▸ Data for this task
(** * The coffee-shop drinks API (backend/src/api.py)

    A shallow embedding of the Flask controller: the five route handlers,
    the [requires_auth] decorator they are wrapped in, the error handlers
    registered on the application, and the part of the persistence layer the
    handlers call.  Python values travelling through the handlers are JSON
    values; exceptions are explicit; the drinks table is threaded through
    every handler as state. *)

From Stdlib Require Import Ascii String ZArith List Lia.
From stdpp Require Import gmap sorting pretty strings.

Open Scope Z_scope.

(** ** JSON values

    What [request.get_json()] hands to a handler and what [jsonify] takes
    back.  Python's [None] is [JNull].  A [dict] is kept as an association
    list in insertion order; lookups take the first binding of a key.
    Numbers are the integers: fractional JSON numbers are not covered. *)

#[warnings="-register-all"]
Inductive json : Type :=
| JNull
| JBool (b : bool)
| JNum (n : Z)
| JStr (s : string)
| JArr (items : list json)
| JObj (members : list (string * json)).

Definition pydict := list (string * json).

(** [key in d] *)
Fixpoint dict_has (k : string) (d : pydict) : bool :=
  match d with
  | [] => false
  | (k', _) :: d' => if String.eqb k k' then true else dict_has k d'
  end.

(** [d[key]], [None] standing for the [KeyError] *)
Fixpoint dict_lookup (k : string) (d : pydict) : option json :=
  match d with
  | [] => None
  | (k', v) :: d' => if String.eqb k k' then Some v else dict_lookup k d'
  end.

(** [d.get(key, dflt)] *)
Definition dict_get (k : string) (dflt : json) (d : pydict) : json :=
  match dict_lookup k d with
  | Some v => v
  | None => dflt
  end.

(** [d[key] = v]: an existing key keeps its position. *)
Fixpoint dict_set (k : string) (v : json) (d : pydict) : pydict :=
  match d with
  | [] => [(k, v)]
  | (k', v') :: d' =>
      if String.eqb k k' then (k', v) :: d' else (k', v') :: dict_set k v d'
  end.

(** ** [json.dumps]

    The default encoder: [", "] between items, [": "] after a key,
    [ensure_ascii] on.  Inside a string the quote and the backslash are
    escaped, the five named control characters get their short escape, and
    every other character outside [' '..'~'] is written as [\u00xx]. *)

Module Json.

Definition quote : ascii := "034"%char.
Definition backslash : ascii := "092"%char.

Definition str1 (c : ascii) : string := String c EmptyString.

Definition hex_digit (n : N) : ascii :=
  if (n <? 10)%N then ascii_of_N (48 + n) else ascii_of_N (87 + n).

Definition escape_char (c : ascii) : string :=
  let n := N_of_ascii c in
  if Ascii.eqb c quote then String backslash (str1 quote)
  else if Ascii.eqb c backslash then String backslash (str1 backslash)
  else if (n =? 8)%N then String backslash "b"
  else if (n =? 12)%N then String backslash "f"
  else if (n =? 10)%N then String backslash "n"
  else if (n =? 13)%N then String backslash "r"
  else if (n =? 9)%N then String backslash "t"
  else if ((n <? 32) || (126 <? n))%N then
    String backslash
      (String "u" (String "0" (String "0"
        (String (hex_digit (n / 16)) (str1 (hex_digit (n mod 16)))))))
  else str1 c.

Fixpoint escape (s : string) : string :=
  match s with
  | EmptyString => EmptyString
  | String c s' => escape_char c +:+ escape s'
  end.

Definition encode_str (s : string) : string :=
  String quote (escape s +:+ str1 quote).

Fixpoint dumps (j : json) : string :=
  match j with
  | JNull => "null"
  | JBool true => "true"
  | JBool false => "false"
  | JNum n => pretty n
  | JStr s => encode_str s
  | JArr items =>
      let fix go (l : list json) : string :=
        match l with
        | [] => EmptyString
        | [x] => dumps x
        | x :: l' => dumps x +:+ ", " +:+ go l'
        end in
      "[" +:+ go items +:+ "]"
  | JObj members =>
      let fix go (l : pydict) : string :=
        match l with
        | [] => EmptyString
        | [(k, v)] => encode_str k +:+ ": " +:+ dumps v
        | (k, v) :: l' => encode_str k +:+ ": " +:+ dumps v +:+ ", " +:+ go l'
        end in
      "{" +:+ go members +:+ "}"
  end.

(** ** [json.loads]

    A recursive-descent reader of the same grammar, on the characters of
    the text.  [None] stands for the [JSONDecodeError]. *)

Definition is_ws (c : ascii) : bool :=
  let n := N_of_ascii c in
  ((n =? 32) || (n =? 9) || (n =? 10) || (n =? 13))%N.

Fixpoint skip_ws (s : list ascii) : list ascii :=
  match s with
  | c :: s' => if is_ws c then skip_ws s' else s
  | [] => []
  end.

Definition is_digit (c : ascii) : bool :=
  let n := N_of_ascii c in ((48 <=? n) && (n <=? 57))%N.

Definition hex_value (c : ascii) : option N :=
  let n := N_of_ascii c in
  if ((48 <=? n) && (n <=? 57))%N then Some (n - 48)%N
  else if ((97 <=? n) && (n <=? 102))%N then Some (n - 87)%N
  else if ((65 <=? n) && (n <=? 70))%N then Some (n - 55)%N
  else None.

(** The escape after a backslash, for the one-character escapes. *)
Definition unescape (c : ascii) : option ascii :=
  let n := N_of_ascii c in
  if Ascii.eqb c quote then Some quote
  else if Ascii.eqb c backslash then Some backslash
  else if (n =? 47)%N then Some "/"%char
  else if (n =? 98)%N then Some (ascii_of_N 8)
  else if (n =? 102)%N then Some (ascii_of_N 12)
  else if (n =? 110)%N then Some (ascii_of_N 10)
  else if (n =? 114)%N then Some (ascii_of_N 13)
  else if (n =? 116)%N then Some (ascii_of_N 9)
  else None.

(** The characters of a string literal, after its opening quote. *)
Fixpoint read_chars (s : list ascii) : option (string * list ascii) :=
  match s with
  | [] => None
  | c :: s' =>
      if Ascii.eqb c quote then Some (EmptyString, s')
      else if Ascii.eqb c backslash then
        match s' with
        | [] => None
        | e :: s'' =>
            if Ascii.eqb e "u" then
              match s'' with
              | h1 :: h2 :: h3 :: h4 :: s5 =>
                  match hex_value h1, hex_value h2, hex_value h3, hex_value h4 with
                  | Some 0%N, Some 0%N, Some d3, Some d4 =>
                      match read_chars s5 with
                      | Some (str, r) =>
                          Some (String (ascii_of_N (16 * d3 + d4)) str, r)
                      | None => None
                      end
                  | _, _, _, _ => None
                  end
              | _ => None
              end
            else
              match unescape e, read_chars s'' with
              | Some c', Some (str, r) => Some (String c' str, r)
              | _, _ => None
              end
        end
      else if (N_of_ascii c <? 32)%N then None
      else
        match read_chars s' with
        | Some (str, r) => Some (String c str, r)
        | None => None
        end
  end.

(** The digits at the head of the text, most significant first. *)
Fixpoint read_digits (acc : Z) (s : list ascii) : Z * list ascii :=
  match s with
  | c :: s' =>
      if is_digit c
      then read_digits (10 * acc + Z.of_N (N_of_ascii c - 48)) s'
      else (acc, s)
  | [] => (acc, [])
  end.

(** An integer literal: no leading zero, no fraction, no exponent. *)
Definition read_int (s : list ascii) : option (Z * list ascii) :=
  match s with
  | c :: s' =>
      if is_digit c then
        let '(n, r) := read_digits 0 s in
        let leading_zero :=
          Ascii.eqb c "0" && match s' with d :: _ => is_digit d | [] => false end in
        let fractional :=
          match r with
          | d :: _ => Ascii.eqb d "." || Ascii.eqb d "e" || Ascii.eqb d "E"
          | [] => false
          end in
        if leading_zero || fractional then None else Some (n, r)
      else None
  | [] => None
  end.

Fixpoint strip_prefix (p s : list ascii) : option (list ascii) :=
  match p, s with
  | [], _ => Some s
  | a :: p', b :: s' => if Ascii.eqb a b then strip_prefix p' s' else None
  | _ :: _, [] => None
  end.

Definition literal (word : string) (v : json) (s : list ascii)
  : option (json * list ascii) :=
  match strip_prefix (list_ascii_of_string word) s with
  | Some r => Some (v, r)
  | None => None
  end.

Fixpoint read_value (fuel : nat) (s : list ascii) {struct fuel}
  : option (json * list ascii) :=
  match fuel with
  | O => None
  | S fuel' =>
      match skip_ws s with
      | [] => None
      | c :: r =>
          if Ascii.eqb c "n" then literal "null" JNull (c :: r)
          else if Ascii.eqb c "t" then literal "true" (JBool true) (c :: r)
          else if Ascii.eqb c "f" then literal "false" (JBool false) (c :: r)
          else if Ascii.eqb c quote then
            match read_chars r with
            | Some (str, r') => Some (JStr str, r')
            | None => None
            end
          else if Ascii.eqb c "[" then
            match skip_ws r with
            | c' :: r' =>
                if Ascii.eqb c' "]" then Some (JArr [], r')
                else
                  match read_items fuel' r with
                  | Some (items, r'') => Some (JArr items, r'')
                  | None => None
                  end
            | [] => None
            end
          else if Ascii.eqb c "{" then
            match skip_ws r with
            | c' :: r' =>
                if Ascii.eqb c' "}" then Some (JObj [], r')
                else
                  match read_members fuel' [] r with
                  | Some (members, r'') => Some (JObj members, r'')
                  | None => None
                  end
            | [] => None
            end
          else if Ascii.eqb c "-" then
            match read_int r with
            | Some (n, r') => Some (JNum (- n), r')
            | None => None
            end
          else
            match read_int (c :: r) with
            | Some (n, r') => Some (JNum n, r')
            | None => None
            end
      end
  end

with read_items (fuel : nat) (s : list ascii) {struct fuel}
  : option (list json * list ascii) :=
  match fuel with
  | O => None
  | S fuel' =>
      match read_value fuel' s with
      | Some (v, r) =>
          match skip_ws r with
          | c :: r' =>
              if Ascii.eqb c "," then
                match read_items fuel' r' with
                | Some (vs, r'') => Some (v :: vs, r'')
                | None => None
                end
              else if Ascii.eqb c "]" then Some ([v], r')
              else None
          | [] => None
          end
      | None => None
      end
  end

with read_members (fuel : nat) (acc : pydict) (s : list ascii) {struct fuel}
  : option (pydict * list ascii) :=
  match fuel with
  | O => None
  | S fuel' =>
      match skip_ws s with
      | c :: r =>
          if Ascii.eqb c quote then
            match read_chars r with
            | Some (k, r1) =>
                match skip_ws r1 with
                | c1 :: r2 =>
                    if Ascii.eqb c1 ":" then
                      match read_value fuel' r2 with
                      | Some (v, r3) =>
                          let acc' := dict_set k v acc in
                          match skip_ws r3 with
                          | c3 :: r4 =>
                              if Ascii.eqb c3 "," then read_members fuel' acc' r4
                              else if Ascii.eqb c3 "}" then Some (acc', r4)
                              else None
                          | [] => None
                          end
                      | None => None
                      end
                    else None
                | [] => None
                end
            | None => None
            end
          else None
      | [] => None
      end
  end.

▸ Task to carry out
Please return only the lines above, starting at the line that has "Definition unescape (c" and ending at the line that has "else if (n =? 102)%N", keeping both and leaving each one unchanged.

▸ Finished task
Definition unescape (c : ascii) : option ascii :=
  let n := N_of_ascii c in
  if Ascii.eqb c quote then Some quote
  else if Ascii.eqb c backslash then Some backslash
  else if (n =? 47)%N then Some "/"%char
  else if (n =? 98)%N then Some (ascii_of_N 8)
  else if (n =? 102)%N then Some (ascii_of_N 12)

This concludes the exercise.